SMG, owner of Pearl & Dean and ITV franchise holder STV, will this weekend find itself in the sights of private equity bidders after a dire profits warning yesterday sent its shares down more than 20%, knocking a £45m hole in the company's valuation.
Dramatically declining revenues in its television business, which owns the former Scottish TV and Grampian franchises, and Pearl & Dean cinema advertising operation mean the group's annual profits will be well under what the City had been expecting. As a result the company has been forced to start talks with its banks as it is in danger of breaching covenants on its overdraft.
SMG has debts of £152m and is looking to sell both its Primesight outdoor advertising unit and Pearl & Dean.
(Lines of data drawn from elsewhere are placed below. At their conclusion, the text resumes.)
(* ===== verification/Pages.v ===== *)
(** The page of a verbose report: the checker's data is data the page can
    show, and the properties of the page. *)
From Stdlib Require Import ZArith QArith Lia.
From stdpp Require Import base gmap sets list strings sorting.
From S2P Require Import Prelude Model Entries KvModel History Search SearchProof Checker Operations CheckerProof Verdicts.
From S2P Require Import Visualization VisualizationProof Porcupine Page PageLayout PagePrep PageDraw PageProof PagePicture PageMouse.
#[local] Open Scope Z_scope.

(** ** Partial linearizations follow real time *)

Section runs.
Context {Val State : Type} (M : Model Val State).
Implicit Types L : list (entry Val).

Lemma runs_ids L s π L' s' : runs M L s π L' s' → balanced L → op_ids L ≡ₚ π ++ op_ids L'.
Proof.
  induction 1 as [L s|L s i L1 s1 π L2 s2 Hp Hr IH]; intros Hb; [done|].
  destruct (pick_inv _ _ _ _ _ _ Hp Hb) as (A & c & B & r & C & _ & _ & _ & _ & _ & _ & _ & _ & _ & Hperm & Hb').
  rewrite Hperm. simpl. constructor. by apply IH.
Qed.

(** What returns after the [k]-th operation was picked, or has not been
    picked, returned no earlier than that operation was called. *)
Lemma runs_real_time L s π L' s' k i : runs M L s π L' s' → balanced L → StronglySorted (λ a b, time a ≤ time b) L →
  π !! k = Some i → ∃ c, c ∈ L ∧ is_call c ∧ id c = i ∧
    ∀ e, e ∈ L → is_return e → id e ∉ take (S k) π → time c ≤ time e.
Proof.
  intros Hr. revert k. induction Hr as [L s|L s j L1 s1 π L2 s2 Hp Hr IH]; intros k Hb Hs Hk; [done|].
  destruct (pick_inv _ _ _ _ _ _ Hp Hb) as (A & c & B & r & C & EL & Hc & Hcall & Hret & Hrid & HA & _ & E1 & _ & _ & Hb').
  destruct k as [|k]; simpl in Hk.
  - injection Hk as ->. exists c. split_and!; [rewrite EL; set_solver|done|done|]. intros e He Hre Hne.
    rewrite EL in He, Hs. apply StronglySorted_app in Hs as (_ & _ & [_ Hs]%StronglySorted_inv).
    rewrite Forall_forall in HA, Hs. apply elem_of_app in He as [He|[->|He]%elem_of_cons]; [|lia|by apply Hs].
    apply HA in He. unfold is_call, is_return in *. congruence.
  - destruct (IH k Hb') as (c' & Hc' & Hcall' & Hid' & Hle); [|done|].
    { rewrite E1. clear -Hs. unfold drop_id. induction Hs as [|a L Hs IH Ha]; [constructor|]. rewrite filter_cons.
      case_decide; [|done]. constructor; [done|]. rewrite Forall_forall in *. intros b [_ Hb]%list_elem_of_filter. by apply Ha. }
    exists c'. rewrite E1 in Hc'. apply list_elem_of_filter in Hc' as [_ Hc']. split_and!; [done..|].
    intros e He Hre Hne. simpl in Hne. apply not_elem_of_cons in Hne as [Hne Hne']. apply Hle; [|done|done].
    rewrite E1. by apply list_elem_of_filter.
Qed.
End runs.

(** ** The data of one partition *)

Section partition.
Context {Val State : Type} `{EqDecision State, Format Val, Format State} (M : Model Val State).
Context (sort : list (entry Val) → list (entry Val)) `{!SortsBy byTime_Less sort}.
Context (sort_partials : list (list Z) → list (list Z)) `{!SortsBy longer sort_partials}.
Context (p : list (Operation Val)) (ps : list (list Z)) (d : partitionVisualizationData).
Abbreviation es := (makeEntries sort p).
Hypothesis Ht : timed p.
Hypothesis Hdrawn : drawn M sort_partials es ps d.
Hypothesis Hps : partials_ok (fillDefault M) es ps.

Lemma entries_by_time : StronglySorted (λ a b, time a ≤ time b) es.
Proof.
  assert (∀ L : list (entry Val), StronglySorted (λ a b, byTime_Less b a = false) L → StronglySorted (λ a b, time a ≤ time b) L) as Hw.
  { induction 1 as [|a L Hs IH Ha]; constructor; [done|]. eapply Forall_impl; [exact Ha|]. intros b.
    unfold byTime_Less. rewrite bool_decide_eq_false. lia. }
  apply Hw, (sort_strongly byTime_Less sort).
Qed.

Lemma history_length : length (History d) = length p.
Proof. pose proof (dr_length _ _ _ _ _ Hdrawn) as E. rewrite (entries_half sort p) in E. lia. Qed.

(** Elements are the operations. *)
Lemma history_operation i he : History d !! i = Some he → ∃ op, p !! i = Some op ∧ op ∈ p ∧
  Start he = Call op ∧ he_End he = Return op ∧ of_id (Z.of_nat i) es = [call_of (Z.of_nat i) op; return_of (Z.of_nat i) op].
Proof.
  intros Hi. destruct (lookup_lt_is_Some_2 p i) as [op Hop].
  { rewrite <-history_length. by eapply lookup_lt_Some. }
  assert (p.[Z.of_nat i] = Ret op) as Hgo by (apply go_index_ret; split; [lia|by rewrite Nat2Z.id]).
  pose proof (list_elem_of_lookup_2 _ _ _ Hop) as Hin.
  pose proof (entries_of_id sort p (Z.of_nat i) op Hgo (Ht op Hin)) as Eof.
  destruct (dr_element _ _ _ _ _ Hdrawn _ _ _ Eof) as (s & _ & E). apply go_index_ret in E as [_ E]. rewrite Nat2Z.id, Hi in E.
  injection E as ->. by exists op.
Qed.
(** A call that was served remains so. *)
Lemma served_later {A R} (m : Message V rtype A R) meth srv args reply w w' :
  happened w' → later (nw_state w) (nw_state w') → served m meth srv args reply w → served m meth srv args reply w'.
Proof.
  intros Hw' Hl (cid & c & rep & v & Ec & Ep & Ereq & _ & Eh & _ & Hd & Hv).
  pose proof (Hl cid c Ec Ep) as Ec'. pose proof (run_handlers gob g0 _ _ Hfresh Hw' cid) as Hh.
  rewrite Ec', Eh in Hh. destruct Hh as [_ Hex].
  destruct (run_positive gob g0 (nw_past w') (nw_state w') cid c Hfresh Hw' Ec') as (rep' & Eh' & Hack); [by rewrite Ep|].
  assert (rep' = rep) as -> by congruence. exists cid, c, rep, v. by split_and!.
Qed.

(** ** The clerks *)

Lemma sleep_keeps d w : happened w → happened (clerk_sleep d w).
Proof. done. Qed.

Lemma rpc_keeps {A R} (m : Message V rtype A R) meth args : keeps happened (λ srv, rpc m meth srv args).
Proof. intros srv w ok r w' Hw Hr. by eapply rpc_ret. Qed.

Lemma answered_served {A R} (m : Message V rtype A R) meth args servers reply w' :
  answered happened (λ srv, rpc m meth srv args) servers reply w' → ∃ srv, srv ∈ servers ∧ served m meth srv args reply w'.
Proof.
  intros (srv & w1 & Hin & Hw & Hc). exists srv. split; [done|]. by eapply rpc_ret.
Qed.

Lemma ask_served {A R} (m : Message V rtype A R) meth args wrongLeader fuel servers w reply w' :
  happened w → ask (λ srv, rpc m meth srv args) wrongLeader fuel servers w = Ret (reply, w') →
  happened w' ∧ wrongLeader reply = false ∧ ∃ srv, srv ∈ servers ∧ served m meth srv args reply w'.
Proof.
  intros Hw Hr. destruct (ask_kept happened sleep_keeps _ (rpc_keeps m meth args) _ _ _ _ _ _ Hw Hr) as (? & Ha & ?).
  split_and!; [done..|]. by apply answered_served.
Qed.

(** Where the config [conf] of a clerk comes from: it is [old], or a controller
    that said it was the leader sent it, in reply to a call that was served. *)
Definition sourced (ctrlers : list string) (old conf : Config) (w : networld) : Prop :=
  conf = old ∨ ∃ srv reply, srv ∈ ctrlers ∧ served m_Query "ShardCtrler.Query" srv (mkQueryArgs (-1)) reply w ∧
    qr_WrongLeader reply = false ∧ conf = qr_Config reply.
Definition sourced_now ctrlers old conf w : Prop := happened w ∧ sourced ctrlers old conf w.

Lemma sourced_later ctrlers old conf w w' :
  happened w' → later (nw_state w) (nw_state w') → sourced ctrlers old conf w → sourced ctrlers old conf w'.
Proof.
  intros Hw' Hl [->|(srv & reply & ? & Hs & ? & ?)]; [by left|]. right. exists srv, reply.
  split_and!; [done|by eapply served_later|done..].
Qed.

Lemma rpc_sourced {A R} (m : Message V rtype A R) meth args ctrlers old conf :
  keeps (sourced_now ctrlers old conf) (λ srv, rpc m meth srv args).
Proof.
  intros srv w ok r w' [Hw Hs] Hr. destruct (rpc_ret m _ _ _ _ _ _ _ Hw Hr) as [Hw' _]. split; [done|].
  eapply sourced_later, Hs; [done|by eapply rpc_later].
Qed.

Lemma sleep_sourced ctrlers old conf d w : sourced_now ctrlers old conf w → sourced_now ctrlers old conf (clerk_sleep d w).
Proof. done. Qed.

Lemma make_end_sourced draw ctrlers old conf servername w srv w' :
  sourced_now ctrlers old conf w → net_make_end draw servername w = Ret (srv, w') → sourced_now ctrlers old conf w'.
Proof.
  intros [Hw Hs] Hm. pose proof (net_make_end_ret _ _ _ _ _ Hw Hm) as Hw'. split; [done|].
  eapply sourced_later, Hs; [done|by eapply net_make_end_later].
Qed.

Lemma query_sourced ctrlers old conf reply w' :
  answered (sourced_now ctrlers old conf) (λ srv, rpc m_Query "ShardCtrler.Query" srv (mkQueryArgs (-1))) ctrlers reply w' →
  qr_WrongLeader reply = false → sourced_now ctrlers old (qr_Config reply) w'.
Proof.
  intros (srv & w1 & Hin & [Hw1 _] & Hq) Hl. destruct (rpc_ret m_Query _ _ _ _ _ _ _ Hw1 Hq) as [Hw Hsv].
  split; [done|]. right. exists srv, reply. split_and!; [done|by apply Hsv|done..].
Qed.

Lemma group_served {A R} (m : Message V rtype A R) meth args err done draw fuel qfuel ck key w reply ck' w' :
  kc_make_end ck = net_make_end draw → happened w →
  ask_shard (λ srv, rpc m meth srv args) err done fuel qfuel ck key w = Ret (reply, ck', w') →
  happened w' ∧ sourced (ck_servers (kc_sm ck)) (kc_config ck) (kc_config ck') w' ∧ done (err reply) = true ∧
  ∃ gid servers name srv w1 w2,
    (Shards (kc_config ck')).[key2shard key] = Ret gid ∧ Groups (kc_config ck') !! gid = Some servers ∧ name ∈ servers ∧
    net_make_end draw name w1 = Ret (srv, w2) ∧ served m meth srv args reply w'.
Proof.
  intros Hmk Hw Hr.
  destruct (ask_shard_kept (sourced_now (ck_servers (kc_sm ck)) (kc_config ck)) (sleep_sourced _ _) _
    (rpc_sourced m meth args _ _) err done (net_make_end draw) (make_end_sourced draw _ _)
    (λ conf num, rpc_sourced m_Query "ShardCtrler.Query" (mkQueryArgs num) _ _ conf) _ (query_sourced _ _)
    _ _ _ _ _ _ _ _ Hmk eq_refl (conj Hw (or_introl eq_refl)) Hr)
    as ([Hw' Hs] & gid & servers & nm & Hg & Hsv & Hin & (srv & w1 & w2 & _ & Hmake & [Hw2 _] & Hc) & Hd).
  split_and!; [by trivial..|]. exists gid, servers, nm, srv, w1, w2. split_and!; [by trivial..|]. by eapply rpc_ret.
Qed.

(** C21: the clerks on the network, whatever it does to their messages: what
    Query returns was in the reply of a controller that said it was the
    leader, and Join, Leave and Move return only after such a reply; the value
    of a Get, and the success of a Put or Append, came from a server of the
    group that the clerk's config gives the key, on an end made for it, and
    that config is the one it had or came in the reply of a leader. The call
    that brought a reply was executed exactly once, by a server that
    was registered after the execution, when the reply was let through; and no
    call, of this clerk or another, was executed twice. *)
Theorem net_clerks_served fuel qfuel w :
  happened w →
  (∀ w', happened w' → ∀ cid, (executions cid (nw_past w') ≤ 1)%nat) ∧
  (∀ ck num config w', Query fuel ck num w = Ret (config, w') → happened w' ∧ ∃ srv reply, srv ∈ ck_servers ck ∧
     served m_Query "ShardCtrler.Query" srv (mkQueryArgs num) reply w' ∧ qr_WrongLeader reply = false ∧ config = qr_Config reply) ∧
  (∀ ck groups w', Join fuel ck groups w = Ret w' → happened w' ∧ ∃ srv reply, srv ∈ ck_servers ck ∧
     served m_Join "ShardCtrler.Join" srv (mkJoinArgs groups) reply w' ∧ jr_WrongLeader reply = false) ∧
  (∀ ck gids w', Leave fuel ck gids w = Ret w' → happened w' ∧ ∃ srv reply, srv ∈ ck_servers ck ∧
     served m_Leave "ShardCtrler.Leave" srv (mkLeaveArgs gids) reply w' ∧ lr_WrongLeader reply = false) ∧
  (∀ ck shard gid w', Move fuel ck shard gid w = Ret w' → happened w' ∧ ∃ srv reply, srv ∈ ck_servers ck ∧
     served m_Move "ShardCtrler.Move" srv (mkMoveArgs shard gid) reply w' ∧ mr_WrongLeader reply = false) ∧
  (∀ draw ck key v ck' w', kc_make_end ck = net_make_end draw → Get fuel qfuel ck key w = Ret (v, ck', w') →
     happened w' ∧ sourced (ck_servers (kc_sm ck)) (kc_config ck) (kc_config ck') w' ∧
     ∃ gid servers name srv w1 w2 reply,
       (Shards (kc_config ck')).[key2shard key] = Ret gid ∧ Groups (kc_config ck') !! gid = Some servers ∧ name ∈ servers ∧
       net_make_end draw name w1 = Ret (srv, w2) ∧ served m_Get "ShardKV.Get" srv (mkGetArgs key) reply w' ∧
       (gr_Err reply = OK ∨ gr_Err reply = ErrNoKey) ∧ v = gr_Value reply) ∧
  (∀ draw ck key value op ck' w', kc_make_end ck = net_make_end draw →
     PutAppend fuel qfuel ck key value op w = Ret (ck', w') →
     happened w' ∧ sourced (ck_servers (kc_sm ck)) (kc_config ck) (kc_config ck') w' ∧
     ∃ gid servers name srv w1 w2 reply,
       (Shards (kc_config ck')).[key2shard key] = Ret gid ∧ Groups (kc_config ck') !! gid = Some servers ∧ name ∈ servers ∧
       net_make_end draw name w1 = Ret (srv, w2) ∧
       served m_PutAppend "ShardKV.PutAppend" srv (mkPutAppendArgs key value op) reply w' ∧ pr_Err reply = OK).
Proof.
  intros Hw. split_and!.
  - intros w' Hw' cid. pose proof (run_handlers gob g0 _ _ Hfresh Hw' cid) as Hh.
    destruct (s_calls (nw_state w') !! cid) as [c|]; [|lia]. destruct Hh as [_ ->]. destruct (c_handler c); simpl; lia.
  - intros ck num config w' Hr. unfold Query in Hr. inv_ret. destruct x as [reply w1]. simplify_eq.
    destruct (ask_served _ _ _ _ _ _ _ _ _ Hw E) as (? & ? & srv & ? & ?). split; [done|]. by exists srv, reply.
  - intros ck groups w' Hr. unfold Join in Hr. inv_ret. destruct x as [reply w1]. simplify_eq.
    destruct (ask_served _ _ _ _ _ _ _ _ _ Hw E) as (? & ? & srv & ? & ?). split; [done|]. by exists srv, reply.
  - intros ck gids w' Hr. unfold Leave in Hr. inv_ret. destruct x as [reply w1]. simplify_eq.
    destruct (ask_served _ _ _ _ _ _ _ _ _ Hw E) as (? & ? & srv & ? & ?). split; [done|]. by exists srv, reply.
  - intros ck shard gid w' Hr. unfold Move in Hr. inv_ret. destruct x as [reply w1]. simplify_eq.
    destruct (ask_served _ _ _ _ _ _ _ _ _ Hw E) as (? & ? & srv & ? & ?). split; [done|]. by exists srv, reply.
  - intros draw ck key v ck' w' Hmk Hr. unfold Get in Hr. inv_ret. destruct x as [[reply ck1] w1]. simplify_eq.
    destruct (group_served _ _ _ _ _ _ _ _ _ _ _ _ _ _ Hmk Hw E) as (? & ? & Hd & gid & servers & nm & srv & u1 & u2 & ? & ? & ? & ? & ?).
    apply orb_true_iff in Hd. rewrite !bool_decide_eq_true in Hd.
    split_and!; [done..|]. by exists gid, servers, nm, srv, u1, u2, reply.
  - intros draw ck key value op ck' w' Hmk Hr. unfold PutAppend in Hr. inv_ret. destruct x as [[reply ck1] w1]. simplify_eq.
    destruct (group_served _ _ _ _ _ _ _ _ _ _ _ _ _ _ Hmk Hw E) as (? & ? & Hd & gid & servers & nm & srv & u1 & u2 & ? & ? & ? & ? & ?).
    apply bool_decide_eq_true in Hd. split_and!; [done..|]. by exists gid, servers, nm, srv, u1, u2, reply.
Qed.
End proofs.
End clerknet.
(** ** The partition classifier *)

(** C8.  [_is_gpu_partition p] is true exactly when [p] is one of the names
    of the fixed list; it is false on [None] and on every other name; and,
    being a function from the name to a boolean with no trace, it gives
    equal answers on equal arguments. *)
Theorem is_gpu_partition_membership :
  (forall p, _is_gpu_partition p = true <-> exists s, p = Some s /\ In s gpu_partitions)
  /\ _is_gpu_partition None = false
  /\ (forall s, ~ In s gpu_partitions -> _is_gpu_partition (Some s) = false)
  /\ (forall p q, p = q -> _is_gpu_partition p = _is_gpu_partition q).
Proof.
  repeat split.
  - destruct p as [s|]; cbn [_is_gpu_partition]; [|discriminate].
    intros H. exists s. split; [reflexivity | now apply str_in_In].
  - intros [s [-> Hin]]. cbn [_is_gpu_partition]. now apply str_in_In.
  - intros s Hnot. cbn [_is_gpu_partition]. destruct (str_in s gpu_partitions) eqn:E; [|reflexivity].
    exfalso. apply Hnot. now apply str_in_In.
  - intros p q ->. reflexivity.
Qed.

Lemma is_gpu_partition_membership_witness :
  _is_gpu_partition (Some "cpu-short") = false
  /\ _is_gpu_partition (Some "gpu-2080ti-interactive") = false
  /\ (_is_gpu_partition (Some "gpu-v100") = true <->
      exists s, Some "gpu-v100" = Some s /\ In s gpu_partitions).
Proof.
  destruct is_gpu_partition_membership as [Hiff [_ [Hunknown _]]].
  split; [|split].
  - apply Hunknown. simpl. intros H.
    repeat (destruct H as [H|H]; [discriminate H|]). exact H.
  - apply Hunknown. simpl. intros H.
    repeat (destruct H as [H|H]; [discriminate H|]). exact H.
  - apply Hiff.
Defined.

(** ** The staleness filter *)

Lemma nth_error_map_some {A B : Type} (f : A -> B) (l : list A) (i : nat) (a : A) :
  nth_error l i = Some a -> nth_error (map f l) i = Some (f a).
Proof. intros H. rewrite nth_error_map, H. reflexivity. Qed.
While the auction of Primesight, which is performing well, is proceeding to plan there are fears that the poor performance of Pearl & Dean could mean SMG will get a lower price for the business.
Yesterday's share price slump will be particularly poorly received by Chris Evans, the TV presenter who sold his Ginger Productions and Virgin Radio businesses to SMG three years ago, as he owns roughly 10m shares in the business.
A number of private equity companies are understood to be interested in SMG, which was in abortive merger talks with rival UTV over the summer, now the business finds itself in the bargain bin.
UTV called off talks about a nil-premium merger late last month because SMG's management wanted too large a slice of the merged business. Shareholders in both media groups, however, are believed to have been keen on the idea of the two getting together.